A liberdade se mostrava tangível, não mais um simples tema dos livros de Filosofia ou parte do lema da Revolução Francesa, mas, algo que poderia ser discutido, e, acima de tudo, construído. O Outro deixava de ser visto como coisa e passava a ser reconhecido como um ser de vontades. Afinal, a música Novo Aeon fazia muito sentido quando dizia que “já não há mais culpado nem inocente, cada pessoa ou coisa é diferente. Já que é assim baseado em que você pune quem não é você?”.
A semente das novas ideias começava a germinar e os rótulos já não me satisfazia. Se “cada um de nós é um universo” como enquadrar as pessoas em estereótipos pouco analíticos? Enquanto as instituições enquadravam e arrancavam a “cabeça do dr. Sigismundo porque sem querer cantou de galo que cada cabeça era um mundo”, eu pensava que sua ideia interessava e fazia todo sentido. Já não buscava mais ser um sujeito normal, queria desafiar as ideias, descortinar os fatos, questionar o que estava posto, afinal: “O que é que a ciência tem? Tem lápis de calcular. Que é mais que a ciência tem?
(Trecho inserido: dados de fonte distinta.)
(** ** The per-domain record: adjust, create, destroy *)

Lemma providers_scan_without_domain (H H1 : host) (d : domain_ptr)
    (ps : list sched_providers_t) :
  (forall v, vcpu_domain H1 v = vcpu_domain H v) ->
  (forall d', d' <> d -> domain_sched_priv H1 d' = domain_sched_priv H d') ->
  match domain_sched_priv H1 d with
  | Some r => healthy r = false
  | None => True
  end ->
  (forall p, In p ps -> provider_in_domain H d p = false ->
             provider_qualifies H1 p = provider_qualifies H p) /\
  providers_scan H1 ps =
  providers_scan H
    (List.filter (fun p => negb (provider_in_domain H d p)) ps).
Proof.
  intros Hdom Hother Hbad.
  assert (Hsame : forall p, provider_in_domain H d p = false ->
                            provider_qualifies H1 p = provider_qualifies H p).
  { intros p Hout. unfold provider_qualifies, provider_in_domain in *.
    destruct (vc p) as [v|]; [|reflexivity].
    rewrite Hdom, Hother; [reflexivity|].
    apply Nat.eqb_neq. exact Hout. }
  assert (Hin : forall p, provider_in_domain H d p = true ->
                          provider_qualifies H1 p = false).
  { intros p Hp. unfold provider_qualifies, provider_in_domain in *.
    destruct (vc p) as [v|]; [|discriminate].
    apply Nat.eqb_eq in Hp. rewrite Hdom, Hp.
    destruct (domain_sched_priv H1 d); auto. }
  split; [auto|].
  induction ps as [|p ps IH]; [reflexivity|].
  rewrite providers_scan_step. simpl List.filter.
  destruct (provider_in_domain H d p) eqn:Hp; simpl negb; cbv iota.
  - rewrite (Hin p Hp). exact IH.
  - rewrite providers_scan_step, (Hsame p Hp).
    destruct (provider_qualifies H p); [reflexivity|exact IH].
Qed.

Lemma set_domain_sched_priv_other (H : host) (d : domain_ptr) sdom d' :
  d' <> d ->
  domain_sched_priv (set_domain_sched_priv H d sdom) d'
  = domain_sched_priv H d'.
Proof.
  intros Hne. simpl. destruct (Nat.eqb_spec d' d); [contradiction|reflexivity].
Qed.

Lemma clear_domain_sched_priv_other (H : host) (d : domain_ptr) d' :
  d' <> d ->
  domain_sched_priv (clear_domain_sched_priv H d) d' = domain_sched_priv H d'.
Proof.
  intros Hne. simpl. destruct (Nat.eqb_spec d' d); [contradiction|reflexivity].
Qed.

(** X12. Put, then get: after PUTINFO on a domain with a record, GETINFO
    on that domain reports the [healthy] flag that was put and, as parent,
    the low 16 bits of the parent that was put, or the old parent when the
    request carried -1; [primary] is kept in the latter case and otherwise
    tells whether the new parent is the domain itself.  The records of
    other domains are not touched. *)
Theorem adjust_domain_put_then_get (H : host) (d : domain_ptr) sdom req any :
  DOM_PRIV H (Some d) = Some sdom ->
  let new_parent :=
    if Domctl.parent req =? -1 then parent sdom
    else wrap_u16 (Domctl.parent req) in
  let new_primary :=
    if Domctl.parent req =? -1 then primary sdom
    else new_parent =? domain_domain_id H d in
  exists H1,
    a653sched_adjust_domain H d (Domctl.mk_op SCHEDOP_putinfo req)
    = Done (0, H1, Domctl.mk_op SCHEDOP_putinfo req) /\
    domain_sched_priv H1 d
    = Some (mk_sdom new_parent new_primary (Domctl.healthy req)) /\
    (forall d', d' <> d -> domain_sched_priv H1 d' = domain_sched_priv H d') /\
    a653sched_adjust_domain H1 d (Domctl.mk_op SCHEDOP_getinfo any)
    = Done (0, H1,
            Domctl.mk_op SCHEDOP_getinfo
              (Domctl.mk_arinc653 new_parent (Domctl.healthy req))).
Proof.
  intros Hsdom new_parent new_primary.
  unfold a653sched_adjust_domain at 1. cbn [Domctl.cmd Domctl.arinc653].
  rewrite Hsdom. eexists. split; [reflexivity|].
  assert (Hrec :
    domain_sched_priv
      (set_domain_sched_priv H d
         (mk_sdom
            (parent (if negb (Domctl.parent req =? -1)
                     then mk_sdom (wrap_u16 (Domctl.parent req))
                            (wrap_u16 (Domctl.parent req)
                             =? domain_domain_id H d) (healthy sdom)
                     else sdom))
            (primary (if negb (Domctl.parent req =? -1)
                      then mk_sdom (wrap_u16 (Domctl.parent req))
                             (wrap_u16 (Domctl.parent req)
                              =? domain_domain_id H d) (healthy sdom)
                      else sdom))
            (Domctl.healthy req))) d
    = Some (mk_sdom new_parent new_primary (Domctl.healthy req))).
  { simpl. rewrite Nat.eqb_refl. subst new_primary new_parent.
    destruct (Domctl.parent req =? -1); reflexivity. }
  split; [exact Hrec|]. split.
  - intros d' Hne. simpl.
    destruct (Nat.eqb_spec d' d); [contradiction|reflexivity].
  - unfold a653sched_adjust_domain. cbn [Domctl.cmd Domctl.arinc653].
    unfold DOM_PRIV. rewrite Hrec. reflexivity.
Qed.

Lemma adjust_domain_put_then_get_witness :
  DOM_PRIV demo_host (Some 2%nat) = Some (mk_sdom 2 true true) /\
  exists H1,
    a653sched_adjust_domain demo_host 2%nat
      (Domctl.mk_op SCHEDOP_putinfo (Domctl.mk_arinc653 65537 false))
    = Done (0, H1,
            Domctl.mk_op SCHEDOP_putinfo (Domctl.mk_arinc653 65537 false)) /\
    domain_sched_priv H1 2%nat = Some (mk_sdom 1 false false) /\
    (forall d', d' <> 2%nat ->
                domain_sched_priv H1 d' = domain_sched_priv demo_host d') /\
    a653sched_adjust_domain H1 2%nat
      (Domctl.mk_op SCHEDOP_getinfo (Domctl.mk_arinc653 0 true))
    = Done (0, H1,
            Domctl.mk_op SCHEDOP_getinfo (Domctl.mk_arinc653 1 false)).
Proof.
  assert (H1 : DOM_PRIV demo_host (Some 2%nat) = Some (mk_sdom 2 true true))
    by by_evaluation.
  split; [exact H1|].
  exact (adjust_domain_put_then_get demo_host 2%nat (mk_sdom 2 true true)
           (Domctl.mk_arinc653 65537 false) (Domctl.mk_arinc653 0 true) H1).
Defined.

(** X13. Failover: once PUTINFO has marked a domain unhealthy, the
    provider selector behaves on every entry as if the providers of that
    domain were not listed: it returns the first qualifying provider among
    the others, in declared order, judged as before the change. *)
Theorem unhealthy_domain_is_skipped (H : host) (d : domain_ptr) sdom req :
  DOM_PRIV H (Some d) = Some sdom ->
  Domctl.healthy req = false ->
  exists H1,
    a653sched_adjust_domain H d (Domctl.mk_op SCHEDOP_putinfo req)
    = Done (0, H1, Domctl.mk_op SCHEDOP_putinfo req) /\
    forall e,
      providers_candidate H1 e = providers_scan H (providers_outside H d e).
Proof.
  intros Hsdom Hreq.
  unfold a653sched_adjust_domain. cbn [Domctl.cmd Domctl.arinc653].
  rewrite Hsdom. eexists. split; [reflexivity|].
  intros e. unfold providers_candidate, providers_outside.
  match goal with
  | |- providers_scan ?H1 ?ps = _ =>
      apply (proj2 (providers_scan_without_domain H H1 d ps
                      (fun v => eq_refl)
                      (set_domain_sched_priv_other H d _)
                      ltac:(simpl; rewrite Nat.eqb_refl; exact Hreq)))
  end.
Qed.

Lemma unhealthy_domain_is_skipped_witness :
  DOM_PRIV demo_host (Some 2%nat) = Some (mk_sdom 2 true true) /\
  Domctl.healthy (Domctl.mk_arinc653 (-1) false) = false /\
  exists H1,
    a653sched_adjust_domain demo_host 2%nat
      (Domctl.mk_op SCHEDOP_putinfo (Domctl.mk_arinc653 (-1) false))
    = Done (0, H1,
            Domctl.mk_op SCHEDOP_putinfo (Domctl.mk_arinc653 (-1) false)) /\
    forall e,
      providers_candidate H1 e
      = providers_scan demo_host (providers_outside demo_host 2%nat e).
Proof.
  assert (H1 : DOM_PRIV demo_host (Some 2%nat) = Some (mk_sdom 2 true true))
    by by_evaluation.
  assert (H2 : Domctl.healthy (Domctl.mk_arinc653 (-1) false) = false)
    by reflexivity.
  repeat (split; [assumption|]).
  exact (unhealthy_domain_is_skipped demo_host 2%nat (mk_sdom 2 true true)
           (Domctl.mk_arinc653 (-1) false) H1 H2).
Defined.

(** X14. After [a653sched_destroy_domain] the provider selector never
    returns a provider of the destroyed domain: on every entry it behaves
    as if that domain's providers were not listed. *)
Theorem destroyed_domain_is_skipped (H : host) (d : domain_ptr) e :
  providers_candidate (a653sched_destroy_domain H d) e
  = providers_scan H (providers_outside H d e).
Proof.
  unfold providers_candidate, providers_outside.
  apply (proj2 (providers_scan_without_domain H
                  (a653sched_destroy_domain H d) d _
                  (fun v => eq_refl)
                  (clear_domain_sched_priv_other H d)
                  ltac:(simpl; rewrite Nat.eqb_refl; exact I))).
Qed.

(** X15. A domain record created by [a653sched_init_domain] has the
    domain as its own parent and is primary and healthy: GETINFO reports
    the domain's id and [healthy = true], and a provider whose resolved
    VCPU belongs to the domain passes the selector's three tests.  When
    the allocation fails the call returns [-ENOMEM] and attaches
    nothing. *)
Theorem init_domain_defaults (H : host) (d : domain_ptr) any p v :
  vc p = Some v -> vcpu_domain H v = d ->
  let H1 := snd (a653sched_init_domain H d true) in
  fst (a653sched_init_domain H d true) = 0 /\
  domain_sched_priv H1 d = Some (mk_sdom (domain_domain_id H d) true true) /\
  a653sched_adjust_domain H1 d (Domctl.mk_op SCHEDOP_getinfo any)
  = Done (0, H1,
          Domctl.mk_op SCHEDOP_getinfo
            (Domctl.mk_arinc653 (domain_domain_id H d) true)) /\
  provider_qualifies H1 p = true /\
  a653sched_init_domain H d false = (- ENOMEM, H).
Proof.
  intros Hvc Hd H1. subst H1. simpl.
  assert (Hrec : (if Nat.eqb d d
                  then Some (a653sched_alloc_domdata (domain_domain_id H d))
                  else domain_sched_priv H d)
                 = Some (mk_sdom (domain_domain_id H d) true true))
    by (rewrite Nat.eqb_refl; reflexivity).
  split; [reflexivity|]. split; [exact Hrec|]. split.
  - unfold a653sched_adjust_domain. cbn [Domctl.cmd]. unfold DOM_PRIV.
    simpl. rewrite Hrec. reflexivity.
  - split; [|reflexivity].
    unfold provider_qualifies. rewrite Hvc. simpl. rewrite Hd, Hrec.
    reflexivity.
Qed.

Lemma init_domain_defaults_witness :
  vc (mk_provider handle_D1 0 (Some 1%nat)) = Some 1%nat /\
  vcpu_domain demo_host 1%nat = 1%nat /\
  fst (a653sched_init_domain demo_host 1%nat true) = 0 /\
  domain_sched_priv (snd (a653sched_init_domain demo_host 1%nat true)) 1%nat
  = Some (mk_sdom (domain_domain_id demo_host 1%nat) true true) /\
  a653sched_adjust_domain (snd (a653sched_init_domain demo_host 1%nat true))
    1%nat (Domctl.mk_op SCHEDOP_getinfo (Domctl.mk_arinc653 0 false))
  = Done (0, snd (a653sched_init_domain demo_host 1%nat true),
          Domctl.mk_op SCHEDOP_getinfo
            (Domctl.mk_arinc653 (domain_domain_id demo_host 1%nat) true)) /\
  provider_qualifies (snd (a653sched_init_domain demo_host 1%nat true))
    (mk_provider handle_D1 0 (Some 1%nat)) = true /\
  a653sched_init_domain demo_host 1%nat false = (- ENOMEM, demo_host).
Proof.
  assert (H1 : vc (mk_provider handle_D1 0 (Some 1%nat)) = Some 1%nat)
    by reflexivity.
  assert (H2 : vcpu_domain demo_host 1%nat = 1%nat) by reflexivity.
  repeat (split; [assumption|]).
  exact (init_domain_defaults demo_host 1%nat (Domctl.mk_arinc653 0 false)
           (mk_provider handle_D1 0 (Some 1%nat)) 1%nat H1 H2).
Defined.

(** ** The global adjust operation *)


Lemma wf_sysctl_all_ones max_s max_d :
  wf_sysctl max_s max_d (all_ones_schedule max_s max_d) = true.
Proof.
  unfold wf_sysctl, all_ones_schedule. simpl.
  rewrite length_replicate, Nat.eqb_refl. simpl.
  apply forallb_lookup. intros i x Hx.
  apply lookup_replicate in Hx as [-> _]. simpl.
  rewrite length_replicate. apply Nat.eqb_refl.
Qed.

(** X17. Put, then get, through the global adjust operation: after a
    PUTINFO that returned 0, a GETINFO whose copy-out succeeds returns 0,
    leaves the instance alone and hands back the entry count and the major
    frame of the schedule that was put and, for each of its entries, the
    runtime and the handle and VCPU number of each of its providers. *)
Theorem adjust_global_put_then_get
    max_s max_d (H : host) prv s t prv' t' from_guest :
  wf_priv max_s max_d prv = true ->
  wf_sysctl max_s max_d s = true ->
  a653sched_adjust_global max_s max_d H prv SCHEDOP_putinfo (Some s) true t
  = (0, prv', None) ->
  exists out,
    a653sched_adjust_global max_s max_d H prv' SCHEDOP_getinfo from_guest
                            true t'
    = (0, prv', Some out) /\
    Sysctl.num_sched_entries out = Sysctl.num_sched_entries s /\
    Sysctl.major_frame out = Sysctl.major_frame s /\
    forall (i : nat) si,
      (i < Z.to_nat (Sysctl.num_sched_entries s))%nat ->
      Sysctl.sched_entries s !! i = Some si ->
      exists oi,
        Sysctl.sched_entries out !! i = Some oi /\
        Sysctl.runtime oi = Sysctl.runtime si /\
        forall (j : nat),
          (j < Z.to_nat (Sysctl.num_providers si))%nat ->
          Sysctl.service_providers oi !! j = Sysctl.service_providers si !! j.
Proof.
  intros Hwfp Hwfs Hput.
  unfold a653sched_adjust_global in Hput.
  destruct (arinc653_sched_set max_s max_d H prv s t) as [rc p] eqn:Hset.
  injection Hput as -> ->.
  destruct (sched_get_after_set max_s max_d H prv s t prv'
              (all_ones_schedule max_s max_d) Hwfp Hwfs
              (wf_sysctl_all_ones max_s max_d) Hset)
    as (_ & Hnum & Hmf & Hentries).
  exists (snd (arinc653_sched_get prv' (all_ones_schedule max_s max_d))).
  split; [reflexivity|]. auto.
Qed.
Lemma walk_devices_keeps (bus_addr : string) (entries : list dirent) (fds : list Z) (d : Z)
    (s : sys) :
  (length names ≤ length fds)%nat →
  keeps s0 fds s →
  let r := walk_devices h names bus_addr entries fds d s in
  keeps s0 r.1.1.2 r.2 ∧ length r.1.1.2 = length fds.
Proof.
  revert fds d s. induction entries as [|entry rest IH]; intros fds d s Hfit Hkeeps; [done|].
  cbn [walk_devices]. destruct (is_iio_device_dir entry); [|by apply IH].
  unfold_M.
  pose proof (walk_device_dir_keeps fds d bus_addr (d_name entry) s Hfit Hkeeps) as Hone.
  destruct (ina3221x_walk_device_dir h names fds d bus_addr (d_name entry) s)
    as [[[ret fds1] d1] s1]. cbn [fst snd] in Hone. destruct Hone as [Hk1 Hlen1].
  destruct (ret <? 0); [done|].
  destruct (IH fds1 d1 s1 ltac:(lia) Hk1) as [Hk Hlen]. split; [done|lia].
Qed.

Lemma walk_bus_addr_dir_keeps (fds : list Z) (d : Z) (bus_addr : string) (s : sys) :
  (length names ≤ length fds)%nat →
  keeps s0 fds s →
  let r := ina3221x_walk_bus_addr_dir h names fds d bus_addr s in
  keeps s0 r.1.1.2 r.2 ∧ length r.1.1.2 = length fds.
Proof.
  intros Hfit Hkeeps. cbn zeta.
  unfold ina3221x_walk_bus_addr_dir, sys_opendir. unfold_M.
  destruct (h_dirs h !! _) as [[e|entries]|]; cbn;
    [by split; [apply keeps_errno|] | | by split; [apply keeps_errno|]].
  by apply walk_devices_keeps.
Qed.

Lemma walk_buses_keeps (entries : list dirent) (fds : list Z) (d : Z) (s : sys) :
  (length names ≤ length fds)%nat →
  keeps s0 fds s →
  let r := walk_buses h names entries fds d s in
  keeps s0 r.1.1.2 r.2 ∧ length r.1.1.2 = length fds.
Proof.
  revert fds d s. induction entries as [|entry rest IH]; intros fds d s Hfit Hkeeps; [done|].
  cbn [walk_buses]. destruct (is_i2c_bus_addr_dir entry); [|by apply IH].
  unfold_M.
  pose proof (walk_bus_addr_dir_keeps fds d (d_name entry) s Hfit Hkeeps) as Hone.
  destruct (ina3221x_walk_bus_addr_dir h names fds d (d_name entry) s)
    as [[[ret fds1] d1] s1]. cbn [fst snd] in Hone. destruct Hone as [Hk1 Hlen1].
  destruct (ret <? 0); [done|].
  destruct (IH fds1 d1 s1 ltac:(lia) Hk1) as [Hk Hlen]. split; [done|lia].
Qed.

(** The walk of the tree opens descriptors into the array and nowhere else. *)
Lemma walk_i2c_drivers_dir_keeps (fds : list Z) (d : Z) (s : sys) :
  (length names ≤ length fds)%nat →
  keeps s0 fds s →
  let r := ina3221x_walk_i2c_drivers_dir h names fds d s in
  keeps s0 r.1.1.2 r.2 ∧ length r.1.1.2 = length fds.
Proof.
  intros Hfit Hkeeps. cbn zeta.
  unfold ina3221x_walk_i2c_drivers_dir, sys_opendir. unfold_M.
  destruct (h_dirs h !! _) as [[e|entries]|]; cbn;
    [by split; [apply keeps_errno|] | | by split; [apply keeps_errno|]].
  by apply walk_buses_keeps.
Qed.
End WalkKeeps.

(** ** Descriptors given back *)

Lemma sys_close_held (s0 s : sys) (fds : list Z) (i : nat) :
  keeps s0 fds s → 0 < slot fds i →
  sys_close (slot fds i) s = (0, with_fdtab (delete (slot fds i) (fdtab s)) s)
  ∧ keeps s0 (<[i := 0]> fds) (with_fdtab (delete (slot fds i) (fdtab s)) s).
Proof.
  intros (Hin & Hown & Hrest) Hpos.
  assert (is_Some (fdtab s !! slot fds i)) as [p Hp].
  { apply Hown. split; [done|]. eauto. }
  split; [unfold sys_close; by rewrite Hp|].
  split; [|split; [|done]].
  - unfold stdin_open in *. cbn. by rewrite lookup_delete_ne by lia.
  - cbn. by apply owns_close.
Qed.

Lemma close_and_clear_from_keeps (s0 : sys) (n i : nat) (fds : list Z) (s : sys) :
  keeps s0 fds s →
  let r := close_and_clear_from fds i n s in
  keeps s0 r.1 r.2
  ∧ (∀ j, (i ≤ j < i + n)%nat → slot r.1 j ≤ 0)
  ∧ (∀ j, (j < i)%nat → slot r.1 j = slot fds j)
  ∧ (∀ j, (i + n ≤ j)%nat → slot r.1 j = slot fds j).
Proof.
  revert i fds s. induction n as [|k IH]; intros i fds s Hkeeps.
  { cbn. split; [done|]. split; [lia|]. done. }
  cbn [close_and_clear_from]. destruct (0 <? slot fds i) eqn:Hpos.
  - apply Z.ltb_lt in Hpos. unfold_M.
    destruct (sys_close_held s0 s fds i Hkeeps Hpos) as [-> Hk1].
    assert (i < length fds)%nat as Hi by (apply slot_positive_lt; lia).
    destruct (IH (S i) _ _ Hk1) as (Hk & Hin & Hlo & Hhi).
    split; [done|]. split; [|split].
    + intros j Hj. destruct (decide (j = i)) as [->|Hne]; [|apply Hin; lia].
      rewrite Hlo by lia. rewrite slot_insert by done. by rewrite decide_True.
    + intros j Hj. rewrite Hlo by lia. rewrite slot_insert by done.
      rewrite decide_False by lia. done.
    + intros j Hj. rewrite Hhi by lia. rewrite slot_insert by done.
      rewrite decide_False by lia. done.
  - apply Z.ltb_ge in Hpos.
    destruct (IH (S i) fds s Hkeeps) as (Hk & Hin & Hlo & Hhi).
    split; [done|]. split; [|split].
    + intros j Hj. destruct (decide (j = i)) as [->|Hne]; [|apply Hin; lia].
      by rewrite Hlo by lia.
    + intros j Hj. apply Hlo. lia.
    + intros j Hj. apply Hhi. lia.
Qed.

(** [close_and_clear_fds] over the whole array gives every descriptor of the
    array back. *)
Lemma close_and_clear_fds_all (s0 : sys) (fds : list Z) (n : nat) (s : sys) :
  keeps s0 fds s → (length fds ≤ n)%nat →
  let s' := (close_and_clear_fds fds n s).2 in
  fdtab s' = fdtab s0 ∧ heap s' = heap s0 ∧ threads s' = threads s0
  ∧ oom s' = oom s0 ∧ errno s' = errno s.
Proof.
  intros Hkeeps Hn. cbn zeta. unfold close_and_clear_fds. unfold_M.
  pose proof (close_and_clear_from_keeps s0 n 0 fds s Hkeeps) as Hc.
  destruct (close_and_clear_from fds 0 n s) as [fds' s1]. cbn [fst snd] in *.
  destruct Hc as ((Hin & Hown & Hh & Ht & Ho) & Hclear & _ & Hhi).
  split; [|done].
  apply (owns_nothing _ _ fds' Hown). intros j.
  destruct (decide (j < n)%nat) as [Hj|Hj]; [apply Hclear; lia|].
  rewrite Hhi by lia. unfold slot. rewrite lookup_ge_None_2 by lia. done.
Qed.

Lemma owns_tail (tab0 tab : gmap Z string) (fd : Z) (rest : list Z) :
  owns tab0 (fd :: rest) tab →
  owns tab0 rest (if 0 <? fd then delete fd tab else tab).
Proof.
  intros Hown. destruct (0 <? fd) eqn:Hpos.
  - apply Z.ltb_lt in Hpos.
    pose proof (owns_close tab0 tab (fd :: rest) 0 Hown Hpos) as (Hheld & Hother & Hone).
    change (slot (fd :: rest) 0) with fd in *. cbn [insert list_insert] in *.
    assert (∀ k, held rest k ↔ held (0 :: rest) k) as Hchar.
    { intros k. unfold held. split; intros [Hk [j Hj]]; (split; [done|]).
      - by exists (S j).
      - destruct j as [|j]; [cbn in Hj; lia|]. by exists j. }
    split; [|split].
    + intros k Hk. by apply Hheld, Hchar.
    + intros k Hk. apply Hother. by rewrite <- Hchar.
    + intros a b Ha Hab. specialize (Hone (S a) (S b) Ha Hab). lia.
  - apply Z.ltb_ge in Hpos. destruct Hown as (Hheld & Hother & Hone).
    assert (∀ k, held rest k ↔ held (fd :: rest) k) as Hchar.
    { intros k. unfold held. split; intros [Hk [j Hj]]; (split; [done|]).
      - by exists (S j).
      - destruct j as [|j]; [cbn in Hj; lia|]. by exists j. }
    split; [|split].
    + intros k Hk. by apply Hheld, Hchar.
    + intros k Hk. apply Hother. by rewrite <- Hchar.
    + intros a b Ha Hab. specialize (Hone (S a) (S b) Ha Hab). lia.
Qed.
(** * Helperly platform: ingestion and retrieval pipeline

    A shallow embedding of the backend services of the Helperly platform
    (chunking, embedding, vector search, query and ingestion pipelines, and
    the chatbox routes), together with the properties established about them.

    Conventions of the embedding:
    - a Python [str] is a [string] whose characters are the code points below
      256; [len], slicing, [strip], [rstrip] and [lower] follow CPython on
      that range;
    - a Python [int] is a [Z], a Python [float] is a primitive binary64 float;
    - [Optional[T]] is [option T], with [None] for Python's [None];
    - a call that may raise returns an [outcome];
    - [await f(...)] runs the coroutine where it stands and is the call
      itself, except where the code subscripts the coroutine object first;
    - code that reads or writes the database runs in the monad [M], which
      also records the calls made on collaborators. *)

From Stdlib Require Import ZArith String Ascii List Bool Lia Floats.
From stdpp Require Import base option list gmap strings pretty.

Import ListNotations.
Local Open Scope Z_scope.

(** ** Python values *)

Module Py.

(** The exceptions the code can meet: the classes of
    [app/core/exceptions.py], each with the arguments of its constructor, and
    [OtherError cls message] for an [Exception] of any other class (the
    interpreter's [TypeError], a driver or provider error). Everything here
    is caught by [except Exception]. *)
Inductive exn : Type :=
| ValidationError (message : string)
| NotFoundError (message : string)
| UnauthorizedError (message : string)
| ForbiddenError (message : string)
| RateLimitError (message : string)
| ExternalServiceError (message : string) (service : string)
| OriginNotAllowedError (origin : string)
| OtherError (cls : string) (message : string).

(** What running a piece of code gives: a value, a raised exception, or no
    answer within the steps allowed (only a loop can give the last one). *)
Inductive outcome (A : Type) : Type :=
| Return (a : A)
| Raise (e : exn)
| Diverge.

Arguments Return {A} a.
Arguments Raise {A} e.
Arguments Diverge {A}.

(** [code] attribute of a [HelperlyException] ([None] for another class). *)
Definition code (e : exn) : option string :=
  match e with
  | ValidationError _ => Some "VALIDATION_ERROR"
  | NotFoundError _ => Some "NOT_FOUND"
  | UnauthorizedError _ => Some "UNAUTHORIZED"
  | ForbiddenError _ => Some "FORBIDDEN"
  | RateLimitError _ => Some "RATE_LIMIT_EXCEEDED"
  | ExternalServiceError _ _ => Some "EXTERNAL_SERVICE_ERROR"
  | OriginNotAllowedError _ => Some "FORBIDDEN"
  | OtherError _ _ => None
  end.

(** [message] attribute: [OriginNotAllowedError.__init__] builds it from the
    origin. *)
Definition message (e : exn) : string :=
  match e with
  | ValidationError m | NotFoundError m | UnauthorizedError m
  | ForbiddenError m | RateLimitError m | ExternalServiceError m _
  | OtherError _ m => m
  | OriginNotAllowedError origin =>
      "Origin '" +:+ origin +:+ "' is not allowed for this chatbox"
  end.

(** [isinstance(e, ForbiddenError)]: [OriginNotAllowedError] subclasses
    [ForbiddenError]. *)
Definition is_ForbiddenError (e : exn) : bool :=
  match e with
  | ForbiddenError _ | OriginNotAllowedError _ => true
  | _ => false
  end.

Definition is_ValidationError (e : exn) : bool :=
  match e with
  | ValidationError _ => true
  | _ => false
  end.

(** [len(s)] *)
Definition len (s : string) : Z := Z.of_nat (String.length s).

(** Truth value of a [str]: empty is false. *)
Definition truthy_str (s : string) : bool :=
  match s with
  | EmptyString => false
  | String _ _ => true
  end.

(** Truth value of a list: empty is false. *)
Definition truthy_list {A} (l : list A) : bool :=
  match l with
  | [] => false
  | _ :: _ => true
  end.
Borracha prá depois apagar”.
Ao ouvir Gita e tentar entender a letra, fui descobrir um livro sagrado hindu: Bhagavad Gita. Com sua leitura, a música tinha mais sentido, porém, as religiões passavam a não ter mais significado para minhas ações. Se Raul Seixas, aos onze anos de idade “já desconfiava da verdade absoluta”, eu, passei a questioná-la aos dezoito.
Era naquelas noites de poesia, reunião e música, no Engenho Central de Piracicaba (SP), que percebia diversas mudanças em mim. Ali, as palavras que saiam do incenso de Leminski soavam como música, afinal
aquilo de querer ser
exatamente aquilo
que agente é
ainda vai
nos levar além.
(Paulo Leminski – Incenso Fosse Música)
Todas as letras das canções citadas foram retiradas do livro: Raul Seixas: uma antologia. Escrito por Sylvio Passos e Toninho Buda.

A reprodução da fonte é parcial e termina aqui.